**THE PROBLEM**: Retype the data below without altering anything.

[Saved entries]
(* ===== verification/HttpServer.v ===== *)
(** * http/server.go: the server

    The configuration of the fasthttp server, how [Start] serves, what [ListenAndServeMTLS]
    does with its listener, and the listener that sets keep-alive on what it accepts. The
    network, fasthttp and crypto/tls are parameters; what is opened, served and closed is
    recorded. *)

From Stdlib Require Import ZArith Lia String.
From stdpp Require Import base option list strings.
From S2P Require Import Prelude MqttPacket.
From S2P Require Http.
Import Http (ServerConfig, sc_Address, sc_Concurrency, sc_DisableKeepalive, sc_TCPKeepalive,
  sc_MaxRequestBodySize, sc_ReadTimeout, sc_WriteTimeout, sc_IdleTimeout, sc_Certificate,
  ServerTLS, mtls_config, serving, Serving, Plain, WithTLS, MutualTLS).

Local Open Scope string_scope.
Local Open Scope Z_scope.
Local Open Scope list_scope.

Section server.
Context {cert conn : Type}.

(** The fields of [fasthttp.Server] this package reads or sets. *)
Record FastServer := {
  Concurrency : Z;
  DisableKeepalive : bool;
  TCPKeepalive : bool;
  TCPKeepalivePeriod : Z;
  MaxRequestBodySize : Z;
  ReadTimeout : Z;
  WriteTimeout : Z;
  IdleTimeout : Z
}.

Record Server := { conf : ServerConfig; fast : option FastServer }.

Definition NewServer (cfg : ServerConfig) : Server :=
  {| conf := cfg;
     fast := Some {| Concurrency := sc_Concurrency cfg; DisableKeepalive := sc_DisableKeepalive cfg;
                     TCPKeepalive := sc_TCPKeepalive cfg; TCPKeepalivePeriod := 0;
                     MaxRequestBodySize := sc_MaxRequestBodySize cfg; ReadTimeout := sc_ReadTimeout cfg;
                     WriteTimeout := sc_WriteTimeout cfg; IdleTimeout := sc_IdleTimeout cfg |} |}.

(** What is done with the network. *)
Inductive event :=
  | Listening (addr : string)                        (* a listener is open *)
  | Serving_ (keepalive : option Z) (c : ServerTLS cert)   (* served with TLS, perhaps with the period of a keep-alive *)
  | Shutdown
  | Closed (c : conn).                               (* an accepted connection is closed *)

(** [net.Listen]: whether the listener is one of TCP. *)
Context (Listen : string -> outcome bool).
Context (LoadX509KeyPair : string -> string -> outcome cert) (ReadFile : string -> outcome string).
(** How fasthttp ends serving. *)
Context (Serve : option Z -> ServerTLS cert -> option error).

(** [ListenAndServeMTLS(addr, certFile, keyFile)]: what it did, and its error. *)
Definition ListenAndServeMTLS (s : Server) (addr certFile keyFile : string)
    : list event * outcome (option error) :=
  match Listen addr with
  | Err e | Panic e => ([], Ok (Some e))
  | NoFuel => ([], NoFuel)
  | Ok tcp =>
      let opened := [Listening addr] in
      match LoadX509KeyPair certFile keyFile with
      | Ok crt =>
          let serve (c : ServerTLS cert) :=
            match fast s with
            | None => (opened, Panic "invalid memory address or nil pointer dereference")
            | Some f =>
                let keepalive := if TCPKeepalive f && tcp then Some (TCPKeepalivePeriod f) else None in
                (opened ++ [Serving_ keepalive c], Ok (Serve keepalive c))
            end in
          let CA_ := CA (sc_Certificate (conf s)) in
          if negb (String.eqb CA_ "") then
            match ReadFile CA_ with
            | Ok pem => serve {| Http.st_cert := crt;
                                 Http.st_clients := Some (ClientAuthType (sc_Certificate (conf s)), pem) |}
            | Err e | Panic e => (opened, Ok (Some e))
            | NoFuel => (opened, NoFuel)
            end
          else serve {| Http.st_cert := crt; Http.st_clients := None |}
      | Err e | Panic e => (opened, Ok (Some e))
      | NoFuel => (opened, NoFuel)
      end
  end.

(** fasthttp's own ways to listen and serve. *)
Context (ListenAndServeTLS : string -> string -> string -> list event * outcome (option error)).
Context (ListenAndServe : string -> list event * outcome (option error)).

(** The goroutine of [Start]; errors are written to the log. *)
Definition Start (s : Server) : list event * outcome (option error) :=
  let c := sc_Certificate (conf s) in
  match serving (conf s) with
  | MutualTLS => ListenAndServeMTLS s (sc_Address (conf s)) (Cert c) (Key c)
  | WithTLS => ListenAndServeTLS (sc_Address (conf s)) (Cert c) (Key c)
  | Plain => ListenAndServe (sc_Address (conf s))
  end.

Definition Close (s : Server) : list event := match fast s with Some _ => [Shutdown] | None => [] end.

(** [tcpKeepaliveListener.Accept] *)
Context (AcceptTCP : outcome conn) (SetKeepAlive : conn -> option error).
Context (SetKeepAlivePeriod : conn -> Z -> option error).

Definition Accept (keepalivePeriod : Z) : list event * outcome conn :=
  match AcceptTCP with
  | Ok tc =>
      match SetKeepAlive tc with
      | Some e => ([Closed tc], Err e)
      | None =>
          if 0 <? keepalivePeriod then
            match SetKeepAlivePeriod tc keepalivePeriod with
            | Some e => ([Closed tc], Err e)
            | None => ([], Ok tc)
            end
          else ([], Ok tc)
      end
  | Err e => ([], Err e)
  | Panic e => ([], Panic e)
  | NoFuel => ([], NoFuel)
  end.

(** An accepted connection is either given to the caller, with keep-alive set, or closed. *)
Lemma accept_no_leak period tc : AcceptTCP = Ok tc ->
  (exists e, Accept period = ([Closed tc], Err e)) \/
  Accept period = ([], Ok tc) /\ SetKeepAlive tc = None /\
    (0 < period -> SetKeepAlivePeriod tc period = None).
Proof.
  intros Ha. unfold Accept. rewrite Ha. destruct (SetKeepAlive tc) as [e|] eqn:Hk; [by left; exists e|].
  destruct (0 <? period) eqn:Hp; boolify; [|right; split; [done|]; split; [done|lia]].
  destruct (SetKeepAlivePeriod tc period) as [e|] eqn:Hkp; [by left; exists e|by right].
Qed.

(** The configuration that is served is [mtls_config]'s; but when the certificate or the CA
    cannot be read the listener stays open, and the address taken. *)
Lemma mtls_serves s : fast s <> None ->
  let c := sc_Certificate (conf s) in
  match ListenAndServeMTLS s (sc_Address (conf s)) (Cert c) (Key c),
        mtls_config (fun a => match Listen a with Ok _ => None | Err e | Panic e => Some e | NoFuel => Some "" end)
          LoadX509KeyPair ReadFile (conf s) with
  | (es, Ok err), Ok cfg => exists keepalive, es = [Listening (sc_Address (conf s)); Serving_ keepalive cfg] /\
      err = Serve keepalive cfg
  | (es, Ok err), Err e => err = Some e /\ (es = [] \/ es = [Listening (sc_Address (conf s))])
  | _, _ => True
  end.
Proof.
  intros Hf c. unfold ListenAndServeMTLS, mtls_config. fold c.
  destruct (Listen _) as [tcp|e|e|]; [|by auto..]. cbn [negb].
  destruct (LoadX509KeyPair _ _) as [crt|e|e|]; cbn; [|by auto..].
  destruct (fast s) as [f|]; [|done].
  destruct (negb (String.eqb (CA c) "")); cbn; [|by eauto].
  destruct (ReadFile _) as [pem|e|e|]; cbn; eauto.
Qed.

(** A server that [NewServer] made sets no period, whatever is configured. *)
Lemma new_server_period cfg : TCPKeepalivePeriod <$> fast (NewServer cfg) = Some 0.
Proof. done. Qed.
End server.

**RESULT BELOW**:
(* ===== verification/HttpServer.v ===== *)
(** * http/server.go: the server

    The configuration of the fasthttp server, how [Start] serves, what [ListenAndServeMTLS]
    does with its listener, and the listener that sets keep-alive on what it accepts. The
    network, fasthttp and crypto/tls are parameters; what is opened, served and closed is
    recorded. *)

From Stdlib Require Import ZArith Lia String.
From stdpp Require Import base option list strings.
From S2P Require Import Prelude MqttPacket.
From S2P Require Http.
Import Http (ServerConfig, sc_Address, sc_Concurrency, sc_DisableKeepalive, sc_TCPKeepalive,
  sc_MaxRequestBodySize, sc_ReadTimeout, sc_WriteTimeout, sc_IdleTimeout, sc_Certificate,
  ServerTLS, mtls_config, serving, Serving, Plain, WithTLS, MutualTLS).

Local Open Scope string_scope.
Local Open Scope Z_scope.
Local Open Scope list_scope.

Section server.
Context {cert conn : Type}.

(** The fields of [fasthttp.Server] this package reads or sets. *)
Record FastServer := {
  Concurrency : Z;
  DisableKeepalive : bool;
  TCPKeepalive : bool;
  TCPKeepalivePeriod : Z;
  MaxRequestBodySize : Z;
  ReadTimeout : Z;
  WriteTimeout : Z;
  IdleTimeout : Z
}.

Record Server := { conf : ServerConfig; fast : option FastServer }.

Definition NewServer (cfg : ServerConfig) : Server :=
  {| conf := cfg;
     fast := Some {| Concurrency := sc_Concurrency cfg; DisableKeepalive := sc_DisableKeepalive cfg;
                     TCPKeepalive := sc_TCPKeepalive cfg; TCPKeepalivePeriod := 0;
                     MaxRequestBodySize := sc_MaxRequestBodySize cfg; ReadTimeout := sc_ReadTimeout cfg;
                     WriteTimeout := sc_WriteTimeout cfg; IdleTimeout := sc_IdleTimeout cfg |} |}.

(** What is done with the network. *)
Inductive event :=
  | Listening (addr : string)                        (* a listener is open *)
  | Serving_ (keepalive : option Z) (c : ServerTLS cert)   (* served with TLS, perhaps with the period of a keep-alive *)
  | Shutdown
  | Closed (c : conn).                               (* an accepted connection is closed *)

(** [net.Listen]: whether the listener is one of TCP. *)
Context (Listen : string -> outcome bool).
Context (LoadX509KeyPair : string -> string -> outcome cert) (ReadFile : string -> outcome string).
(** How fasthttp ends serving. *)
Context (Serve : option Z -> ServerTLS cert -> option error).

(** [ListenAndServeMTLS(addr, certFile, keyFile)]: what it did, and its error. *)
Definition ListenAndServeMTLS (s : Server) (addr certFile keyFile : string)
    : list event * outcome (option error) :=
  match Listen addr with
  | Err e | Panic e => ([], Ok (Some e))
  | NoFuel => ([], NoFuel)
  | Ok tcp =>
      let opened := [Listening addr] in
      match LoadX509KeyPair certFile keyFile with
      | Ok crt =>
          let serve (c : ServerTLS cert) :=
            match fast s with
            | None => (opened, Panic "invalid memory address or nil pointer dereference")
            | Some f =>
                let keepalive := if TCPKeepalive f && tcp then Some (TCPKeepalivePeriod f) else None in
                (opened ++ [Serving_ keepalive c], Ok (Serve keepalive c))
            end in
          let CA_ := CA (sc_Certificate (conf s)) in
          if negb (String.eqb CA_ "") then
            match ReadFile CA_ with
            | Ok pem => serve {| Http.st_cert := crt;
                                 Http.st_clients := Some (ClientAuthType (sc_Certificate (conf s)), pem) |}
            | Err e | Panic e => (opened, Ok (Some e))
            | NoFuel => (opened, NoFuel)
            end
          else serve {| Http.st_cert := crt; Http.st_clients := None |}
      | Err e | Panic e => (opened, Ok (Some e))
      | NoFuel => (opened, NoFuel)
      end
  end.

(** fasthttp's own ways to listen and serve. *)
Context (ListenAndServeTLS : string -> string -> string -> list event * outcome (option error)).
Context (ListenAndServe : string -> list event * outcome (option error)).

(** The goroutine of [Start]; errors are written to the log. *)
Definition Start (s : Server) : list event * outcome (option error) :=
  let c := sc_Certificate (conf s) in
  match serving (conf s) with
  | MutualTLS => ListenAndServeMTLS s (sc_Address (conf s)) (Cert c) (Key c)
  | WithTLS => ListenAndServeTLS (sc_Address (conf s)) (Cert c) (Key c)
  | Plain => ListenAndServe (sc_Address (conf s))
  end.

Definition Close (s : Server) : list event := match fast s with Some _ => [Shutdown] | None => [] end.

(** [tcpKeepaliveListener.Accept] *)
Context (AcceptTCP : outcome conn) (SetKeepAlive : conn -> option error).
Context (SetKeepAlivePeriod : conn -> Z -> option error).

Definition Accept (keepalivePeriod : Z) : list event * outcome conn :=
  match AcceptTCP with
  | Ok tc =>
      match SetKeepAlive tc with
      | Some e => ([Closed tc], Err e)
      | None =>
          if 0 <? keepalivePeriod then
            match SetKeepAlivePeriod tc keepalivePeriod with
            | Some e => ([Closed tc], Err e)
            | None => ([], Ok tc)
            end
          else ([], Ok tc)
      end
  | Err e => ([], Err e)
  | Panic e => ([], Panic e)
  | NoFuel => ([], NoFuel)
  end.

(** An accepted connection is either given to the caller, with keep-alive set, or closed. *)
Lemma accept_no_leak period tc : AcceptTCP = Ok tc ->
  (exists e, Accept period = ([Closed tc], Err e)) \/
  Accept period = ([], Ok tc) /\ SetKeepAlive tc = None /\
    (0 < period -> SetKeepAlivePeriod tc period = None).
Proof.
  intros Ha. unfold Accept. rewrite Ha. destruct (SetKeepAlive tc) as [e|] eqn:Hk; [by left; exists e|].
  destruct (0 <? period) eqn:Hp; boolify; [|right; split; [done|]; split; [done|lia]].
  destruct (SetKeepAlivePeriod tc period) as [e|] eqn:Hkp; [by left; exists e|by right].
Qed.

(** The configuration that is served is [mtls_config]'s; but when the certificate or the CA
    cannot be read the listener stays open, and the address taken. *)
Lemma mtls_serves s : fast s <> None ->
  let c := sc_Certificate (conf s) in
  match ListenAndServeMTLS s (sc_Address (conf s)) (Cert c) (Key c),
        mtls_config (fun a => match Listen a with Ok _ => None | Err e | Panic e => Some e | NoFuel => Some "" end)
          LoadX509KeyPair ReadFile (conf s) with
  | (es, Ok err), Ok cfg => exists keepalive, es = [Listening (sc_Address (conf s)); Serving_ keepalive cfg] /\
      err = Serve keepalive cfg
  | (es, Ok err), Err e => err = Some e /\ (es = [] \/ es = [Listening (sc_Address (conf s))])
  | _, _ => True
  end.
Proof.
  intros Hf c. unfold ListenAndServeMTLS, mtls_config. fold c.
  destruct (Listen _) as [tcp|e|e|]; [|by auto..]. cbn [negb].
  destruct (LoadX509KeyPair _ _) as [crt|e|e|]; cbn; [|by auto..].
  destruct (fast s) as [f|]; [|done].
  destruct (negb (String.eqb (CA c) "")); cbn; [|by eauto].
  destruct (ReadFile _) as [pem|e|e|]; cbn; eauto.
Qed.

(** A server that [NewServer] made sets no period, whatever is configured. *)
Lemma new_server_period cfg : TCPKeepalivePeriod <$> fast (NewServer cfg) = Some 0.
Proof. done. Qed.
End server.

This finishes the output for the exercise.